Cyclodextrins are not simply solubilising agents, but are chemicals able to form stable molecular inclusion complexes with guest atoms such as xenon. Therefore, these inclusion complexes, represent species that are characterised by unique physico-chemical properties and usually can be separated from solution, dried and purified without decomposition.

Generally, a molecular complex is defined as a non- covalently bound species of definite substrate-to- ligand stoichiometry that is formed in a facile equilibrium process in solution (K A Connors, Binding Constants - The measurement of molecular complex stability, Wiley Interscience, New York, 1987) . Therefore, the formation of a molecular complex cannot be described simply as a solubilising process of the guest, because the nature of the inclusion complex depends very little on the nature of the solution. In the complex formation process, the changes in solubility of the guest represent one of secondary effects (this can be either positive-solubilising, negative-desolubilising, or close to zero-solubility does not change) .

It is therefore one aim of the present invention to alleviate the disadvantages highlighted above.

It is a further aim of the present invention to provide a cost effective pharmaceutically acceptable formulation for use in anaesthesia, in neuroprotection and/or for use as an analgesic.

According to a first aspect of the present invention there is provided a formulation for inducing and/or maintaining anaesthesia, the formulation including a complex of a noble gas and a molecular encapsulating agent .

^' According to a second aspect of the present invention, there is provided an analgesic formulation which includes a complex of a noble gas and a molecular encapsulating agent.

According to a third aspect of the present invention, there is provided a neuroprotective formulation which includes a complex of a noble gas and an encapsulating agent .

The noble gas may include krypton, however (as indicated above) xenon is preferred.

Typically, the encapsulating agent is a α-, β- or -γ cyclodextrin or a derivative thereof. The cyclodextrin is preferably α-cyclodextrin, β-cyclodextrin or derivatives thereof; α-cyclodextrin or a derivative thereof are particularly preferred.

The physiological effect of inhaled Xe is determined by the concentration of Xe dissolved in the blood. This concentration is proportional to the partial pressure of Xe in the gas mixture that accesses the lungs and the coefficient of solubility of Xe in blood. It is also inversely proportional to the temperature (that is about 37°C, which cannot, of course, be changed) .
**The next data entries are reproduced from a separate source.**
(* ===== verification/MqttClientLaws.v ===== *)
(** * Laws of the MQTT worker

    Every request that a client handed in is in exactly one place: the channel,
    the queue, the list of unacknowledged messages, or the answers; when the
    task has ended it has been answered, once.  The in-flight metric is the
    number of counted requests the worker holds.  The queue respects its
    capacity, the failures their limit; a device that was taken offline is not
    announced again. *)

From S2P Require Import Prelude RustStd MqttConfig MqttClient.
From stdpp Require Import options.

#[local] Set Default Proof Using "Type".

(** ** Counting *)
Definition one (ack : option nat) (id : nat) : nat := if decide (ack = Some id) then 1 else 0.
Definition flag (b : bool) : Z := if b then 1 else 0.

Section count.
Context {A : Type}.
Implicit Types (l : list A).

(** How often [id] occurs, and how many elements are flagged. *)
Fixpoint occ (ack : A → option nat) (id : nat) (l : list A) : nat :=
  match l with [] => 0 | x :: l' => one (ack x) id + occ ack id l' end.
Fixpoint flagged (b : A → bool) (l : list A) : Z :=
  match l with [] => 0 | x :: l' => flag (b x) + flagged b l' end.

Lemma occ_app ack id l1 l2 : occ ack id (l1 ++ l2) = (occ ack id l1 + occ ack id l2)%nat.
Proof. induction l1; cbn; lia. Qed.
Lemma flagged_app b l1 l2 : flagged b (l1 ++ l2) = flagged b l1 + flagged b l2.
Proof. induction l1; cbn; lia. Qed.

Lemma occ_perm ack id l1 l2 : l1 ≡ₚ l2 → occ ack id l1 = occ ack id l2.
Proof. induction 1; cbn; lia. Qed.
Lemma flagged_perm b l1 l2 : l1 ≡ₚ l2 → flagged b l1 = flagged b l2.
Proof. induction 1; cbn; lia. Qed.

Lemma occ_fmap ack (f : A → A) id l : (∀ x, ack (f x) = ack x) → occ ack id (f <$> l) = occ ack id l.
Proof. intros H. induction l as [|x l IH]; cbn; [done|]. by rewrite H, IH. Qed.
Lemma flagged_fmap b (f : A → A) l : (∀ x, b (f x) = b x) → flagged b (f <$> l) = flagged b l.
Proof. intros H. induction l as [|x l IH]; cbn; [done|]. by rewrite H, IH. Qed.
Introducing cyclodextrins directly into blood of a person receiving xenon by inhalation may result in an increase of Xe uptake via a formation of soluble cyclodextrin/Xe complex. Generally, there are two ways of performing this:

1) Introducing cyclodextrin derivative into blood and maintaining the necessary concentration of it into bloodstream, while applying xenon through the respiratory system;

2) Introducing cyclodextrin/Xe soluble complex directly into bloodstream of the patient, with the possibility of applying respiratory mask only for collecting small amounts of exhaled xenon for further recovery (if desirable) .

The cyclodextrin derivative that has a highest binding constant with Xe is not necessarily the one that will show the best pharmacokinetics as the other processes involved, i.e. the transmission of Xe from the bloodstream to synapses or cell membranes might be better served by the modified cyclodextrin, where the Xe atom is correctly positioned within the host molecule cavity, thus allowing a better contact of Xe with the target site. In addition, the issues of toxicity, arising from the high affinity of cyclodextrins to lipids can be particularly important for high concentrations of intravenously administered cyclodextrin/Xe complex and must also be considered.

The redistribution coefficient for Xe between blood and alveolar air at 37°C is 0.14, (ie about 700 mL of Xe can be dissolved in 5 L of blood) (N E Burov, V N Patapov, G N Makeev, Xenon in Anaesthesiology, (Rus.), Puls, Moscow, 2000) , making the maximum concentration of Xe in blood that it possible to maintain under normal conditions [Xe] Aχ = ca 0.03 mol dm^-3. In principle, this can be easily achieved with many derivatives of cyclodextrins that have solublities in excess of 50g/100ml. This means that uptake of Xe through the complex formation with the cyclodextrin derivative dissolved in blood can be increased theoretically ca. 12 times or more, comparatively to the maximum level attainable through conventional respiratory xenon delivery methods. This also means that the entire amount of Xe can be delivered through the blood as a soluble complex with cyclodextrins, making the use of respiratory delivery system unnecessary.

Alternatively, introducing cyclodextrin derivative in the bloodstream can compliment the conventional respiratory xenon anaesthesia, making it possible to decrease the concentration of Xe in the gas mixture, whilst retaining the same therapeutic or anaesthetic effect. This would have the advantage that there will be a substantial reduction in the cost of using Xe as a routine anaesthetic.

As the Xe/cyclodextrin complex is more soluble in blood than free Xe, its application in clinical practice will increase the recovery or "wake up" times comparatively to the conventional inhaled Xe anaesthesia. (Clinical recovery or wake up from inhaled xenon anaesthesia is extremely rapid which can be advantageous in certain circumstances to the anaesthetist) .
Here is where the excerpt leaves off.